Bronster says Bishop EstateBy Rick Daysog
hoarding of $350 million violates
the princess' will
and IRS code
Bishop Estate's trustees have "recklessly endangered" the tax-exempt status of the trust by withholding hundreds of millions of dollars from the estate-run Kamehameha Schools, Attorney General Margery Bronster has charged.
But a lawyer for the estate dismissed the charge as "rank speculation."
In court papers filed yesterday, Bronster alleged that trustees are jeopardizing the estate's nonprofit status by elevating its investment management and business operations over its mission: education.
Bronster cited the recently completed audit by the Arthur Andersen accounting firm, which said trustees appear to spend little time on educational issues during their biweekly board meetings, while spending a lot of time on investment and business activities.
Bronster, who is seeking the removal of several trustees from the estate's board over allegations of fiduciary breaches, also called attention to the estate's hoarding of some $350 million in estate income.
The hoarding violates the will of the estate's founder, Bernice Pauahi Bishop, which called for the money to be spent on the schools, Bronster said.
But it also raises red flags with the Internal Revenue Service, which oversees the estate's tax-exempt status and is in the process of completing a three-year audit of the estate's operations.
In past instances, the IRS has revoked the tax-exempt status of charities in cases where the charities' fund-raising or investment activities exceeded their primary missions, said Bronster.
Taxes could cost millionsThe loss of the tax exemption could cost the estate tens of millions of dollars.
the trustees have intentionally chosen business investment over the educational mission of the trust," said Bronster, who has been investigating allegations of financial wrongdoing by the estate's board members.
"The trustees' intentional accumulation of income violates the educational mission, the express directive to expend annual income . . . and orders of this court."
The IRS would not confirm nor deny an audit of the Bishop Estate. It also declined to respond to questions about the future of the estate's tax-exempt status.
Bronster's court filing -- a response to the estate's court-appointed master Colbert Matsumoto's supplemental reports on the operations of the Bishop Estate -- was one of several filed yesterday in probate court by parties involved in the Bishop Estate controversy.
Trustees Richard Wong, Henry Peters, Lokelani Lindsey, Gerard Jervis and Oswald Stender also filed responses to Matsumoto's highly critical report on the estate's operations.
The estate, the isles' largest private landowner and one of the nation's wealthiest charities, was founded in 1884 to educate children of native Hawaiian ancestry.
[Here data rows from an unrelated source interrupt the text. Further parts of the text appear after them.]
(** [sub in s] *)
Definition contains (sub s : string) : Prop :=
  ∃ pre post, s = pre +:+ sub +:+ post.

End Vocabulary.

(** What the state file and the command line say, in the words of the
    specification. *)

(** The value the state file has for an option, if any. *)
Definition stored (config : option ini) (section key : string) : option string :=
  config ≫= fun ini_file => ini_get ini_file section key.

(** The application name: the one of the command line, else the one of the
    state file, else the placeholder. *)
Definition resolved_app_name (argv : cli) (config : option ini) : string :=
  default (default "MISSING" (stored config "base" "app_name"))
          (cli_app_name argv).

(** The [sudo] option of the state file, when there is one, reads as a
    boolean: the script gets as far as its command line. *)
Definition sudo_readable (config : option ini) : bool :=
  match stored config "postgres" "sudo" with
  | None => true
  | Some v =>
      bool_decide (PyStr.lower v
                     ∈ ["1"; "yes"; "true"; "on"; "0"; "no"; "false"; "off"])
  end.

(** The database name given on the command line for an environment, and
    whether the environment is to be provisioned. *)
Definition cli_database (argv : cli) (db : string) : option string :=
  if PyStr.eqb db "development" then cli_development argv
  else if PyStr.eqb db "test" then cli_test argv
  else cli_production argv.

Definition cli_create (argv : cli) (db : string) : bool :=
  if PyStr.eqb db "development" then cli_create_development argv
  else if PyStr.eqb db "test" then cli_create_test argv
  else cli_create_production argv.



(** The namespace stands for the command line [argv] read against the
    state file [config]. *)
Definition parsed (argv : cli) (config : option ini) (args : namespace) : Prop :=
  app_name args = resolved_app_name argv config
  ∧ (∀ db, create_arg args db = cli_create argv db)
  ∧ (∀ db, db ∈ DATABASES →
           database_arg args db
           = from_option Some (stored config db "database") (cli_database argv db))
  ∧ dropdb args = cli_dropdb argv
  ∧ store_password args = cli_store_password argv
  ∧ password args = opt_str (cli_password argv).

(** ** Statements of the specification the script does not meet as worded

    Each is refuted below on a run of the script, and proved in the form
    the script does meet. *)

(** Without [--store-password] no password generated during the run gets
    into the state file. *)
Definition generated_passwords_need_store_password : Prop :=
  ∀ (W : Type) (psql : W → string → kwargs → W * option string)
    (token : nat → nat → string) darwin getuser argv (st st' : state W)
    written,
    cli_store_password argv = false →
    main psql token darwin getuser argv st = (Ok (), st') →
    config_ini st' = Some written →
    ∀ k n section key,
      (drawn st ≤ k < drawn st')%nat →
      ini_get written section key ≠ Some (token k n).




(** ** Sample runs *)

Module Sample.

(** A command line that names the application [My App] and asks for the
    development environment only. *)
Definition argv : cli :=
  {| cli_app_name := Some "My App"; cli_host := None; cli_port := None;
     cli_user := None; cli_password := None; cli_store_password := false;
     cli_sudo := None; cli_development := None; cli_production := None;
     cli_test := None; cli_create_development := true;
     cli_create_production := false; cli_create_test := false;
     cli_dropdb := false; cli_debug := false |}.

(** The same with the application named as the placeholder is. *)
Definition argv_placeholder : cli :=
  {| cli_app_name := Some "MISSING"; cli_host := None; cli_port := None;
     cli_user := None; cli_password := None; cli_store_password := false;
     cli_sudo := None; cli_development := None; cli_production := None;
     cli_test := None; cli_create_development := true;
     cli_create_production := false; cli_create_test := false;
     cli_dropdb := false; cli_debug := false |}.

(** The administrator's connection. *)
Definition conn_data : kwargs :=
  <["host" := VStr "localhost"]> (<["port" := VInt 5432]>
    (<["user" := VStr "postgres"]> (<["password" := VNone]>
      (<["sudo" := VBool false]> ∅)))).

(** What a command line without connection options leaves of
    [conn_data] for [get_conn_params] on a machine without state file. *)
Definition conn_fresh : kwargs :=
  <["host" := VStr "localhost"]> (<["port" := VInt 5432]>
    (<["password" := VNone]> (<["sudo" := VNone]> ∅))).

(** The record of an environment provisioned before. *)
Definition data : dict :=
  <["database" := "app"]> (<["owner" := "app__owner"]>
    (<["client" := "app__client"]> (<["owner_password" := "s3cret"]>
      (<["client_password" := "pa55"]> (<["auth_secret" := "jwt"]> ∅))))).

(** A server on which everything of [data] exists: the answers to the
    probes of the member group, of the two passwords, of the database
    and of its owner. *)
Definition provisioned : list (option string) :=
  [Some "app__member"; Some "app__owner"; Some "app__client";
   Some "app"; Some "app__owner"].

(** A server that has the database and two roles that match the
    pattern: the answers with [dropdb]. *)
Definition to_drop : list (option string) :=
  [Some "app__member"; Some "app__owner"; Some "app__client";
   Some "app"; Some "app__r_1, app__r_2"].


(** A server that refuses the first probe of the administrator and
    accepts the second, and an operator who keeps the role proposed and
    types a password. *)
Definition probe_refused_once : list (option string) :=
  [None; Some EmptyString].

Definition keyboard : list string := [EmptyString; "secret"].


End Sample.

(** ** Vocabulary of the properties on names, statements and options *)




(** The elements of a list or a tuple; a scalar has none of its own. *)
Definition items_of (v : value) : option (list value) :=
  match v with
  | VList l | VTuple l => Some l
  | _ => None
  end.

(** A statement that drops a database or roles. *)
Definition drops (c : sql) : bool :=
  match c with
  | DropDatabase _ | DropRole _ => true
  | _ => false
  end.

(** The first character of [s], if any, is not a blank. *)
Definition starts_clean (s : string) : bool :=
  match s with
  | EmptyString => true
  | String c _ => negb (PyStr.isspace c)
  end.

(** No blank at either end of [s]. *)
Definition trimmed (s : string) : bool :=
  starts_clean s && starts_clean (String.rev s).

(** The answers to the prompt for the role among the lines typed at the
    prompts of [get_conn_params]: every other line, from the first. *)
Fixpoint role_answers (typed : list string) : list string :=
  match typed with
  | answer :: _ :: typed' => answer :: role_answers typed'
  | _ => []
  end.

(** A probe of the administrator's connection that was refused. *)
Definition refused_probe (e : event) : Prop :=
  ev_cmd e = SelectDatabase "postgres" ∧ ev_out e = None.

Section Outcomes.

Context {W : Type}.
William McCorriston, Bishop Estate's attorney, said Bronster has no evidence that the IRS is considering revoking the estate's nonprofit status. He said the trust is well-off financially and is in the midst of a major expansion of its educational programs, which will include satellite campuses on Maui, the Big Island and leeward Oahu.
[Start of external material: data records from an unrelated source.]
Definition stub_exec (d : stub_dev) (req : se_request) : se_response * stub_dev :=
  let done := Some (stub_delay, OPTIGA_LIB_SUCCESS) in
  match req with
  | optiga_crypt_random len =>
      (mkResp OPTIGA_LIB_SUCCESS
              (Some (stub_delay,
                     if stub_rng_ok d then OPTIGA_LIB_SUCCESS
                     else OPTIGA_LIB_ERROR 0x0202))
              (map Z.of_nat (seq 0 (Z.to_nat len))), d)
  | optiga_util_read_metadata _ _ =>
      (mkResp OPTIGA_LIB_SUCCESS done (stub_meta d), d)
  | optiga_util_write_metadata _ blob =>
      if stub_write_ok d
      then (mkResp OPTIGA_LIB_SUCCESS done [],
            mkStub blob (stub_write_ok d) (stub_rng_ok d))
      else (mkResp (OPTIGA_LIB_ERROR 0x0107) None [], d)
  | optiga_crypt_symmetric_generate_key =>
      (mkResp OPTIGA_LIB_SUCCESS done [], d)
  | optiga_crypt_symmetric_encrypt plain _ =>
      (mkResp OPTIGA_LIB_SUCCESS done (map (fun b => Z.lxor b 0xFF) plain), d)
  end.

Definition stub_junk (i : nat) : Z := 0xAA.

Definition stub_platform : platform := mkPlatform 532999 true true 4096.

Definition stub_world (d : stub_dev) (p : platform) (f : option (list Z))
  : world stub_dev :=
  mkWorld 0 OPTIGA_LIB_SUCCESS d None [] p f [].

(** A provisioned element, one whose slot has no metadata yet, and one
    that also refuses the metadata write. *)
Definition stub_ready : stub_dev := mkStub e200_metadata true true.
Definition stub_blank : stub_dev := mkStub [] true true.
Definition stub_locked : stub_dev := mkStub [] false true.

(** An element whose random generator fails, a storage with room for
    40 bytes, a storage on which the log file cannot be opened, a log file
    of one record and 20 more bytes, and a state in which a submitted
    request completes with success after one more poll. *)
Definition stub_norng : stub_dev := mkStub e200_metadata true false.
Definition full_platform : platform := mkPlatform 532999 true true 40.
Definition closed_platform : platform := mkPlatform 532999 true false 4096.
Definition torn_file : list Z := map Z.of_nat (seq 0 100).
Definition stub_polls : nat := 10.
Definition stub_waiting : world stub_dev :=
  mkWorld 0 OPTIGA_LIB_BUSY stub_ready (Some (1%nat, OPTIGA_LIB_SUCCESS))
          [] stub_platform None [].

(** An element without state that completes every request with success
    after one poll, with the same random bytes as the stubs above, a fixed
    metadata blob, and a cipher that returns 64 bytes: every plaintext
    byte xor 0xFF, cut or filled up with 0xFF. *)
Definition good_exec (d : unit) (req : se_request) : se_response * unit :=
  let done := Some (1%nat, OPTIGA_LIB_SUCCESS) in
  match req with
  | optiga_crypt_random len =>
      (mkResp OPTIGA_LIB_SUCCESS done (map Z.of_nat (seq 0 (Z.to_nat len))), d)
  | optiga_util_read_metadata _ _ =>
      (mkResp OPTIGA_LIB_SUCCESS done e200_metadata, d)
  | optiga_util_write_metadata _ _ => (mkResp OPTIGA_LIB_SUCCESS done [], d)
  | optiga_crypt_symmetric_generate_key => (mkResp OPTIGA_LIB_SUCCESS done [], d)
  | optiga_crypt_symmetric_encrypt plain _ =>
      (mkResp OPTIGA_LIB_SUCCESS done
              (firstn 64 (map (fun b => Z.lxor b 0xFF) plain ++ repeat 0xFF 64)),
       d)
  end.
(** [Number.prototype.toFixed(f)], for [f] from 0 to 100. *)
Definition toFixed (x : number) (f : nat) : string :=
  match Prim2SF x with
  | S754_nan => "NaN"
  | S754_infinity s => if s then "-Infinity" else "Infinity"
  | S754_zero _ => fixedDigits 0 1 f
  | S754_finite s m e =>
      let num := if e <? 0 then Zpos m else Zpos m * 2 ^ e in
      let den := if e <? 0 then 2 ^ (- e) else 1 in
      let sign := if s then "-" else EmptyString in
      if 10 ^ 21 * den <=? num then sign ++ Number_toString (abs x)
      else sign ++ fixedDigits num den f
  end.

(** [const formatCoord = (num: number) =>
      num.toFixed(10).replace(/\.?0+$/, String())] *)
Definition formatCoord (num : number) : string :=
  replaceTrailingZeros (toFixed num 10).

(** One group of the output. *)
Definition formatPoint (p : number * number) : string :=
  "(" ++ formatCoord (fst p) ++ ", " ++ formatCoord (snd p) ++ ")".

(** The action of [rotateCmd].  The test [points.length === 1] is made
    on [rotatedPoints], which [map] gives the same length. *)
Definition rotateAction (pointsStr angleStr centerStr : string) : outcome :=
  match parsePoints pointsStr with
  | Throw message => Exited ("Error: " ++ message)
  | Return points =>
      let angle := parseFloat angleStr in
      match parseCenter centerStr with
      | Throw message => Exited ("Error: " ++ message)
      | Return (cx, cy) =>
          if isNaN angle || isNaN cx || isNaN cy then
            Exited ("Error: " ++ "Angle or center must be valid numbers.")
          else
            let rotatedPoints :=
              map (fun p => rotate Math_cos Math_sin (fst p) (snd p) angle cx cy)
                  points in
            match rotatedPoints with
            | [p] => Logged ("New coordinates: " ++ formatPoint p)
            | _ =>
                Logged ("New coordinates: ["
                          ++ join " " (map formatPoint rotatedPoints) ++ "]")
            end
      end
  end.

End RotateCmd.

(** ** Vocabulary of the further statements *)

(** Every character of [s] is white space. *)
Fixpoint allWhite (s : string) : bool :=
  match s with
  | EmptyString => true
  | String c r => isWhiteSpace c && allWhite r
  end.

(** The [w] last decimal digits of [r], zeros included. *)
Fixpoint fixedWidth (w : nat) (r : Z) : string :=
  match w with
  | O => EmptyString
  | S w' =>
      fixedWidth w' (r / 10)
        ++ String (JSFormat.digitChar (r mod 10)) EmptyString
  end.

(** The digits of [n], padded with zeros to [w + 1] of them. *)
Definition padded (w : nat) (n : Z) : string :=
  if (String.length (JSFormat.decimal n) <=? w)%nat
  then JSFormat.zeros (w + 1 - String.length (JSFormat.decimal n))
         ++ JSFormat.decimal n
  else JSFormat.decimal n.

(** The same digits without the zeros at their end. *)
Fixpoint fractionDigits (w : nat) (r : Z) : string :=
  match w with
  | O => EmptyString
  | S w' => if r mod 10 =? 0 then fractionDigits w' (r / 10) else fixedWidth w r
  end.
The issue of the accumulated income shows that trustees are acting prudently, McCorriston said. Much of the money, which he describes as retained income, eventually will fund the estate's educational expansion.
He believes that Bronster wants to show that the estate is in imminent danger to boost her petition seeking the removal of trustees.
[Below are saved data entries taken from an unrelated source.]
Lemma move_to_cleanup_closed (init : list mmp_pdma_desc_sw)
    (last : mmp_pdma_desc_sw) :
  Forall (fun x => end_of_chain_irq x = false) init ->
  end_of_chain_irq last = true ->
  take_through_irq (init ++ [last]) = init ++ [last] /\
  move_to_cleanup (init ++ [last]) [] None
  = ([], rev (init ++ [last]), Some (cookie (async_tx last))).
Proof.
  intros Hall Hlast.
  assert (Htake : take_through_irq (init ++ [last]) = init ++ [last]).
  { clear -Hall Hlast. induction Hall as [|x init Hx Hall IH].
    - cbn. rewrite Hlast. reflexivity.
    - cbn [app take_through_irq]. rewrite Hx, IH. reflexivity. }
  split; [exact Htake|].
  pose proof (move_to_cleanup_split (init ++ [last]) [] None) as Hsplit.
  pose proof (move_to_cleanup_reverses (init ++ [last]) [] None) as Hrev.
  pose proof (move_to_cleanup_completed (init ++ [last]) [] None) as Hco.
  destruct (move_to_cleanup (init ++ [last]) [] None)
    as [[running cleanup] completed].
  cbn [fst snd] in Hsplit, Hrev, Hco.
  rewrite Htake in Hsplit, Hrev. rewrite app_nil_r in Hrev.
  rewrite (find_irq_closed init last [] Hall Hlast) in Hco.
  assert (running = [])
    by (apply (app_inv_head (init ++ [last]));
        rewrite app_nil_r; exact Hsplit).
  subst running cleanup completed. reflexivity.
Qed.

Section Completion2.

Variable SUPPORT_64BIT : bool.

(** The completion of the only transfer of a channel: the channel becomes
    idle and gives up its physical channel. *)
Lemma tasklet_completes_transfer (pdev : mmp_pdma_device)
    (chan : mmp_pdma_chan) (init : list mmp_pdma_desc_sw)
    (last : mmp_pdma_desc_sw) (idx : nat) :
  status chan = DMA_IN_PROGRESS -> cyclic_first chan = None ->
  chain_pending chan = [] -> chain_running chan = init ++ [last] ->
  Forall (fun x => end_of_chain_irq x = false) init ->
  end_of_chain_irq last = true -> phy chan = Some idx ->
  let pdev' := fst (fst (dma_do_tasklet SUPPORT_64BIT pdev chan)) in
  let chan' := snd (fst (dma_do_tasklet SUPPORT_64BIT pdev chan)) in
  chain_running chan' = [] /\ chain_pending chan' = [] /\
  status chan' = DMA_COMPLETE /\ phy chan' = None /\
  pdev_phy pdev' = <[idx := None]> (pdev_phy pdev) /\
  readl (regs pdev') (DRCMR (drcmr chan)) = 0 /\
  desc_pool chan'
  = free_all (desc_pool chan) (map desc_phys (rev (init ++ [last]))) /\
  completed_cookie chan' = cookie (async_tx last) /\
  snd (dma_do_tasklet SUPPORT_64BIT pdev chan)
  = callbacks_of (rev (init ++ [last])).
Proof.
  intros Hst Hcyc Hpend Hrun Hall Hlast Hphy pdev' chan'.
  destruct (move_to_cleanup_closed init last Hall Hlast) as [Htake Hmove].
  assert (Hlog : snd (dma_do_tasklet SUPPORT_64BIT pdev chan)
                 = callbacks_of (rev (init ++ [last]))).
  { rewrite tasklet_callback_order; [rewrite Hrun, Htake; reflexivity| |exact Hcyc].
    rewrite Hst. discriminate. }
  set (chan3 :=
         set_status DMA_COMPLETE
           (set_completed_cookie (cookie (async_tx last))
              (set_chain_running []
                 (set_bytes_residue
                    (mmp_pdma_residue pdev chan (cookie (async_tx last)))
                    chan)))).
  assert (Hrunq :
            fst (dma_do_tasklet SUPPORT_64BIT pdev chan)
            = (set_pdev_phy (<[idx := None]> (pdev_phy pdev))
                 (set_regs (writel 0 (DRCMR (drcmr chan)) (regs pdev)) pdev),
               fst (run_cleanup (mmp_pdma_qos_put (set_phy None chan3))
                      (rev (init ++ [last])) []))).
  { unfold dma_do_tasklet. rewrite Hst, Hcyc. cbn [status_eqb].
    unfold first_irq_cookie.
    rewrite Hrun, (find_irq_closed init last [] Hall Hlast).
    cbn [fmap option_fmap option_map].
    change (chain_running
              (set_bytes_residue
                 (mmp_pdma_residue pdev chan (cookie (async_tx last))) chan))
      with (chain_running chan).
    rewrite Hrun, Hmove.
    change (start_pending_queue SUPPORT_64BIT pdev _)
      with (start_pending_queue SUPPORT_64BIT pdev chan3).
    rewrite (start_pending_queue_idle SUPPORT_64BIT pdev chan3 idx eq_refl
               Hpend Hphy).
    change (nonzero (-1)) with true. cbv iota.
    destruct (run_cleanup (mmp_pdma_qos_put (set_phy None chan3))
                (rev (init ++ [last])) []) as [chanF logF].
    reflexivity. }
  subst pdev' chan'. rewrite Hrunq. cbn [fst snd]. clear Hrunq.
  destruct (run_cleanup_pool (rev (init ++ [last]))
              (mmp_pdma_qos_put (set_phy None chan3)) []) as (Hp1 & Hp2 & Hp3).
  destruct (run_cleanup_frame (rev (init ++ [last]))
              (mmp_pdma_qos_put (set_phy None chan3)) [])
    as (_ & Hf2 & Hf3 & Hf4).
  destruct (qos_put_frame (set_phy None chan3)) as (_ & Hq2 & Hq3 & Hq4).
  destruct (qos_put_queues (set_phy None chan3)) as (_ & Hq5 & Hq6).
  pose proof (qos_put_completed (set_phy None chan3)) as Hq7.
  split; [rewrite Hf3, Hq3; reflexivity|].
  split; [rewrite Hp2, Hq5; exact Hpend|].
  split; [rewrite Hf4, Hq4; reflexivity|].
  split; [rewrite Hf2, Hq2; reflexivity|].
  split; [reflexivity|].
  split; [apply readl_writel_eq|].
  split; [rewrite Hp1, Hq6; reflexivity|].
  split; [rewrite Hp3, Hq7; reflexivity|exact Hlog].
Qed.

End Completion2.

(** ** One slave transfer from start to completion *)

Lemma pieces_contiguous (d : dma_transfer_direction)
    (l : list mmp_pdma_desc_sw) :
  forall addr avail,
    map (piece_of d) l = buffer_pieces addr avail ->
    0 < avail -> 0 <= addr -> addr + avail < 2 ^ 32 ->
    contiguous_from d addr l.
Proof.
  induction l as [|x l IH]; intros addr avail Hp Hav Ha Hlt; [exact I|].
  assert (Hu : u32 addr = addr) by (unfold u32; apply Z.mod_small; lia).
  destruct (Z.leb_spec avail PDMA_MAX_DESC_BYTES) as [Hsmall|Hbig].
  - rewrite buffer_pieces_small in Hp by lia. cbn [map] in Hp.
    unfold piece_of at 1 in Hp.
    injection Hp as Hs Hl Hrest. destruct l; [|discriminate].
    cbn [contiguous_from]. split; [congruence|exact I].
  - rewrite buffer_pieces_step in Hp by exact Hbig. cbn [map] in Hp.
    unfold piece_of at 1 in Hp.
    injection Hp as Hs Hl Hrest.
    cbn [contiguous_from]. split; [congruence|].
    rewrite Hl. apply (IH _ (avail - PDMA_MAX_DESC_BYTES) Hrest);
      unfold PDMA_MAX_DESC_BYTES, DCMD_LENGTH in *; lia.
Qed.

Lemma sg_list_descs_phys (b64 : bool) (c0 : Z) (d : dma_transfer_direction)
    (dev : Z) (n : nat) (L : Z) (rest : list scatterlist) :
  forall addrs,
    length addrs = (length rest * n)%nat ->
    map desc_phys (sg_list_descs b64 c0 d dev n L rest addrs) = addrs /\
    Forall (fun x => callback (async_tx x) = None)
      (sg_list_descs b64 c0 d dev n L rest addrs).
Proof.
  assert (Hone : forall (l : list Z) addr avail,
            map desc_phys (sg_descs b64 c0 d dev l addr avail) = l /\
            Forall (fun x => callback (async_tx x) = None)
              (sg_descs b64 c0 d dev l addr avail)).
  { induction l as [|a l IHl]; intros addr avail; [split; constructor|].
    cbn [sg_descs map]. destruct (IHl (u64 (addr + Z.min avail PDMA_MAX_DESC_BYTES))
                                    (avail - Z.min avail PDMA_MAX_DESC_BYTES))
      as [H1 H2].
    rewrite H1. split; [reflexivity|]. constructor; [reflexivity|exact H2]. }
  induction rest as [|sg rest IH]; intros addrs Hn.
  - destruct addrs; [|discriminate]. split; constructor.
  - cbn [sg_list_descs]. rewrite map_app.
    destruct (Hone (take n addrs) (sg_dma_address sg) L) as [H1 H2].
    destruct (IH (drop n addrs)) as [H3 H4].
    { rewrite length_drop. cbn [length] in Hn. lia. }
    rewrite H1, H3, take_drop. split; [reflexivity|].
    apply Forall_app. split; assumption.
Qed.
"I don't know how many different rumors have been started and circulated by the AG's office and her supporters," McCorriston said. "I think it's time for everybody to sit back and let the facts speak for themselves."
Nonprofit status rarely lostRevocation of a charity's nonprofit status is rare.
Of the 10,000 nonprofit organizations the IRS audits each year, only about 20 are targeted for revocation, said Marcus Owens, director of the IRS's Exempt Organizations division.
Some point to the recently passed federal legislation known as the intermediate sanctions law, which allows the IRS to fine individual board members and trustees of a charity in cases involving wrongdoing.
But Owens -- who was a speaker two weeks ago at a Portland seminar in which Bronster also was a speaker -- said the intermediate sanctions law is not an alternative to revoking a nonprofit's tax-exempt status.
Charities in which board members or officers diverted or misused funds and where board members have shown no interest in taking corrective action could see their tax-exempt status revoked, said Owens, who declined to confirm or deny the IRS's audit of the estate.
Owens -- who agreed to speak to the Star-Bulletin about audit procedures -- cited the case of John Marshall Law School, whose tax-exempt status was successfully revoked by the IRS between 1967 and 1973.
According to the IRS, the law school's dean, Theodore Fenster, received unsecured and interest-free loans from the school.
The school also paid for Fenster's home furnishings, his family's travel expenses, car maintenance bills and tickets to Atlanta Hawks basketball games. The school also issued scholarships to Fenster's children to finance their educations at other schools.
"Revocation is most likely to occur when there are bad acts and where there's an unwillingness to step up to the plate and be a good tax citizen," Owens said.